To put it differently, if the petrol is expensive to the consumers, it is not because it is costlier internationally but because the government is looting us through indirect taxes. In fact, it can be similarly argued that the government is not subsidizing the diesel since its production cost to our oil PSUs at today’s price will be the same Rs 42, the rate that the consumers are paying. The oil PSUs are incurring losses precisely because out of this Rs 42 per litre, the government is taking about Rs 35 and 40 as taxes! The diesel subsidy is thus a huge myth.
Muthurman explodes the theory of “sharp depreciation of Rupee” as another contributing factor behind the hike. As he says, “The depreciation of rupee, by about 10 per cent in recent months from Rs 51 per USD to Rs 56 per USD has been MORE THAN OFFSET by the almost 20 per cent decline in the global crude oil prices from USD 120 per barrel to USD 100 per barrel. Moreover, the sharp depreciation in the exchange rate is, in all probabilities, an over-reaction of the market to the global turmoil and it can be reasonably expected that RBI would intervene to soothe the nerves of the market which will have a sobering effect on the rupee. So, the rupee depreciation is NOT a justifiable reason for hiking petrol price today!”
Coming back to the theory of oil PSUs are incurring huge losses “ by subsidizing oil”, few additional points are worth pondering over. First, when they (along with the central government) talk of procuring “highly priced” crude from international market, they should mention that India also produces crude and gas domestically (Assam, Bay of Bengal Basin and Bomaby High, to cite few). What is the quantum of our domestic production and why should it not bring down the overall oil prices, given the fact that we produce them, not buy? One is told that our domestic production accounts for nearly 25 per cent of our oil needs. And most of these are owned by the government PSUs like ONGC and Oil India. Private company Reliance that produces oil/gas sells a part of its produce to the government PSUs at “international prices” and exports the rest directly. The point here is that when Indian consumers need the oil most, why should the domestic production be allowed to be exported and why should they be priced at the same rate that we buy oil from international markets? And why is not the government exploring fresh source of oil both within the country and abroad, something the Chinese are doing wonderfully? What has happened to our explorations in Africa and Siberia?

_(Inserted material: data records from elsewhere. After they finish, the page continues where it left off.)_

(** * evalscope.utils.utils.ResponseParser

    A shallow embedding of the answer-extraction functions of
    [evalscope/utils/utils.py] (class [ResponseParser]) together with the
    part of Python's [str] and [re] semantics those functions rely on.

    Python strings are sequences of Unicode code points; a code point is
    modelled as an [N] and a string as a [list N].  String literals of the
    source are written as UTF-8 literals and decoded with [u]. *)

From Stdlib Require Import List NArith Arith Bool String Ascii Lia.
Import ListNotations.

Local Open Scope N_scope.
Local Open Scope list_scope.

Set Implicit Arguments.

(* ================================================================== *)
(** ** Python strings *)

Definition str := list N.

(** UTF-8 decoding of a byte sequence (well-formed input assumed; used only
    on the literals of this file). *)
Fixpoint utf8_decode (bs : list N) : str :=
  match bs with
  | [] => []
  | b :: r =>
      if b <? 128 then b :: utf8_decode r
      else if b <? 224 then
        match r with
        | b1 :: r' => ((b mod 32) * 64 + b1 mod 64) :: utf8_decode r'
        | _ => []
        end
      else if b <? 240 then
        match r with
        | b1 :: b2 :: r' =>
            ((b mod 16) * 4096 + (b1 mod 64) * 64 + b2 mod 64) :: utf8_decode r'
        | _ => []
        end
      else
        match r with
        | b1 :: b2 :: b3 :: r' =>
            ((b mod 8) * 262144 + (b1 mod 64) * 4096 + (b2 mod 64) * 64 + b3 mod 64)
              :: utf8_decode r'
        | _ => []
        end
  end.
(** * The websocket session provider of the OpenHands frontend

    A shallow embedding of [frontend/src/context/ws-client-provider.tsx]:
    the structural checks on inbound frames, the error classifier
    [updateStatusWhenErrorMessagePresent], and the handlers that the
    [WsClientProvider] component closes over ([send], [disconnect],
    [resetReplay], [skipToResults], [processMessageQueue], [handleMessage],
    [handleDisconnect], [handleError] and the connection effect).

    React state ([status], [events], [replayStatus]) and refs ([sioRef],
    [lastEventRef], [messageQueueRef], [processingQueueRef],
    [shouldProcessMessagesRef]) are the fields of one record that every
    handler takes and returns; callbacks run to completion one after the
    other, so a handler is a function on that record.  Calls into
    collaborators (the socket, the logger, the chat-error reporter, the redux
    store, the rate monitor, the assistant-message handler) are appended to a
    chronological [trace], and a [setTimeout] adds to a count of pending
    callbacks.

    What the embedding takes for granted:
    - a frame is an object ([Record<string, unknown>], the type of
      [handleMessage]'s parameter), hence truthy;
    - the collaborators return normally;
    - [resetReplay] reads the [events] of the latest render (the context
      value is rebuilt whenever [events] changes);
    - the component makes new closures of its handlers every time it
      renders, and React runs the connection effect after committing a render
      of its own; renders are numbered, and a handler is known by its event
      and the render that made it;
    - of socket.io: [sio.off(name, handler)] removes the first listener of
      that event that is this very closure, and nothing when there is none;
      [sio.disconnect()] on a connected socket emits [disconnect], with the
      reason [io client disconnect], to the listeners still attached before
      it returns, and on a socket that is not connected emits nothing;
      [sio.connected] is raised before [connect] is emitted and lowered before
      [disconnect] is. *)

From Stdlib Require Import ZArith Lia Bool Ascii String.
From stdpp Require Import base option strings list gmap pretty.

Set Warnings "-register-all".
Local Open Scope string_scope.
Local Open Scope list_scope.

(** ** JavaScript values carried by frames and error payloads *)

Module Js.
(** * Fjord wind forecast: the estimation and simulation core

    A shallow embedding of [src/hooks/useWindTracker.ts] (the simulator,
    the fetcher, one poll cycle of the tracker, the derived trend values
    and the gear estimator) and of the two places of [src/pages/Index.tsx]
    that turn tracker values into a "Building" label.

    Numbers.  A JavaScript [number] is modelled by the type [number] below:
    an exact rational, or one of the three IEEE special values.  Finite
    arithmetic is exact (no binary rounding and no overflow), the special
    values follow IEEE 754 / ECMAScript, and the two zeros are identified.

    Effects.  [Math.random()] and [new Date()] read two input tapes held in
    a [World]; the network is an oracle of the same [World].  Code that can
    throw lives in the monad [M], which threads the world and an exception. *)

From Stdlib Require Import QArith Qround Qabs Qminmax Lqa ZArith Lia Ascii.
From stdpp Require Import gmap strings list pretty.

Secondly, how efficient are our oil PSUs? Since they refine most of the crude oil that we import and produce domestically, why cannot be the cost of refining , given our cheaper labour and cheaper infrastructure costs, lower than what we see in the Western refineries (roughly US $ 10 per barrel of crude)? Why are they not setting up more refineries and augmenting the capacity? And here, why is the government not promoting the participation of the private sector by ensuring a conducive climate for investments, so that the example of Niko Resources fleeing the Indian oil market is prevented?
Given the present level of the governance in the country, I do not expect any answers to the points and questions raised above. And that leaves me still confused what answer I will give now to my car- dealer. Should I buy a car or not?